** What the task asks **
Filter the entries down to the lines holding "Record", then copy those lines.

** Data for processing **

(** A [Toplevel] of the screen saver. *)
Record Window : Type := mkWindow {
  w_overrideredirect : bool;
  w_topmost : bool;
  w_cursor : string;
  w_bg : string;
  w_geometry : option Monitor;
  w_bindings : Bindings
}.

(** The [Label] packed in a saver window, with the options the program
    configures. *)
Record Label : Type := mkLabel {
  l_image : option Image;
  l_text : string;
  l_bg : string;
  l_fg : string;
  l_font : option (string * Z * string)
}.

(** A pending [root.after(ms, callback)]. *)
Record Timer : Type := mkTimer {
  t_id : nat;
  t_ms : Z;
  t_callback : Callback
}.

Inductive WmState : Type :=
| wm_normal
| wm_iconic
| wm_withdrawn.

(** The toolkit side: the root (settings) window, the live toplevels, the
    pending timers, and the error dialogs shown so far. *)
Record Tk : Type := mkTk {
  root_wm : WmState;
  root_bindings : Bindings;
  toplevels : gmap nat Window;
  next_window : nat;
  pending : list Timer;
  next_timer : nat;
  dialogs : list (string * string)
}.

Definition tk_set_root_wm (v : WmState) (t : Tk) : Tk :=
  {| root_wm := v; root_bindings := root_bindings t; toplevels := toplevels
     t; next_window := next_window t; pending := pending t; next_timer :=
     next_timer t; dialogs := dialogs t |}.

Definition tk_set_root_bindings (v : list (EventClass * Handler)) (t : Tk) : Tk :=
  {| root_wm := root_wm t; root_bindings := v; toplevels := toplevels t;
     next_window := next_window t; pending := pending t; next_timer :=
     next_timer t; dialogs := dialogs t |}.

Definition tk_set_toplevels (v : gmap nat Window) (t : Tk) : Tk :=
  {| root_wm := root_wm t; root_bindings := root_bindings t; toplevels := v;
     next_window := next_window t; pending := pending t; next_timer :=
     next_timer t; dialogs := dialogs t |}.

Definition tk_set_next_window (v : nat) (t : Tk) : Tk :=
  {| root_wm := root_wm t; root_bindings := root_bindings t; toplevels :=
     toplevels t; next_window := v; pending := pending t; next_timer :=
     next_timer t; dialogs := dialogs t |}.

Definition tk_set_pending (v : list Timer) (t : Tk) : Tk :=
  {| root_wm := root_wm t; root_bindings := root_bindings t; toplevels :=
     toplevels t; next_window := next_window t; pending := v; next_timer :=
     next_timer t; dialogs := dialogs t |}.

Definition tk_set_next_timer (v : nat) (t : Tk) : Tk :=
  {| root_wm := root_wm t; root_bindings := root_bindings t; toplevels :=
     toplevels t; next_window := next_window t; pending := pending t;
     next_timer := v; dialogs := dialogs t |}.

Definition tk_set_dialogs (v : list (string * string)) (t : Tk) : Tk :=
  {| root_wm := root_wm t; root_bindings := root_bindings t; toplevels :=
     toplevels t; next_window := next_window t; pending := pending t;
     next_timer := next_timer t; dialogs := v |}.

(* ===================================================================== *)
(** ** Configuration and the settings form                                *)
(* ===================================================================== *)

Record Config : Type := mkConfig {
  mode : string;
  image_path : string;
  timeout_seconds : Z;
  slideshow_interval : Z;
  scale_mode : string;
  background : string;
  shuffle : bool;
  mouse_move_exit_pixels : Z;
  allow_blank_single : bool;
  clock_overlay : bool;
  start_in_tray : bool
}.

Definition default_config : Config :=
  {| mode := "single";
     image_path := "";
     timeout_seconds := 300;
     slideshow_interval := 10;
     scale_mode := "fit";
     background := "#000000";
     shuffle := true;
     mouse_move_exit_pixels := 10;
     allow_blank_single := true;
     clock_overlay := false;
     start_in_tray := false |}.

(** What the form's variables and entries give when read:
    [path_entry] is [self.path_entry.get().strip()]; [timeout_entry] and
    [slide_entry] are [int(entry.get())], [None] when that raises
    ValueError. *)
Record Widgets : Type := mkWidgets {
  mode_var : string;
  path_entry : string;
  timeout_entry : option Z;
  slide_entry : option Z;
  scale_var : string;
  bg_preview : string;
  shuffle_var : bool;
  allow_blank_var : bool;
  clock_overlay_var : bool
}.

(* ===================================================================== *)
(** ** ScreenSaverApp: the object state                                   *)
(* ===================================================================== *)

Record App : Type := mkApp {
  config : Config;
  saver_active : bool;
  background_only : bool;
  saver_windows : list nat;
  saver_labels : list (Label * Monitor);
  current_images : list (option string);
  slideshow_index : Z;
  slideshow_job : option nat;
  idle_check_job : option nat;
  clock_job : option nat;
  activated_mouse_positions : gmap nat (option (Z * Z));
  activated_at : float;
  tray : bool;
  widgets : Widgets;
  tk : Tk
}.

Definition set_config (v : Config) (s : App) : App :=
  {| config := v; saver_active := saver_active s; background_only :=
     background_only s; saver_windows := saver_windows s; saver_labels :=
     saver_labels s; current_images := current_images s; slideshow_index :=
     slideshow_index s; slideshow_job := slideshow_job s; idle_check_job :=
     idle_check_job s; clock_job := clock_job s; activated_mouse_positions :=
     activated_mouse_positions s; activated_at := activated_at s; tray := tray
     s; widgets := widgets s; tk := tk s |}.

Definition set_saver_active (v : bool) (s : App) : App :=
  {| config := config s; saver_active := v; background_only :=
     background_only s; saver_windows := saver_windows s; saver_labels :=
     saver_labels s; current_images := current_images s; slideshow_index :=
     slideshow_index s; slideshow_job := slideshow_job s; idle_check_job :=
     idle_check_job s; clock_job := clock_job s; activated_mouse_positions :=
     activated_mouse_positions s; activated_at := activated_at s; tray := tray
     s; widgets := widgets s; tk := tk s |}.

Definition set_background_only (v : bool) (s : App) : App :=
  {| config := config s; saver_active := saver_active s; background_only :=
     v; saver_windows := saver_windows s; saver_labels := saver_labels s;
     current_images := current_images s; slideshow_index := slideshow_index s;
     slideshow_job := slideshow_job s; idle_check_job := idle_check_job s;
     clock_job := clock_job s; activated_mouse_positions :=
     activated_mouse_positions s; activated_at := activated_at s; tray := tray
     s; widgets := widgets s; tk := tk s |}.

** Result of the task **
Record Window : Type := mkWindow {
Record Label : Type := mkLabel {
Record Timer : Type := mkTimer {
Record Tk : Type := mkTk {
Record Config : Type := mkConfig {
Record Widgets : Type := mkWidgets {
Record App : Type := mkApp {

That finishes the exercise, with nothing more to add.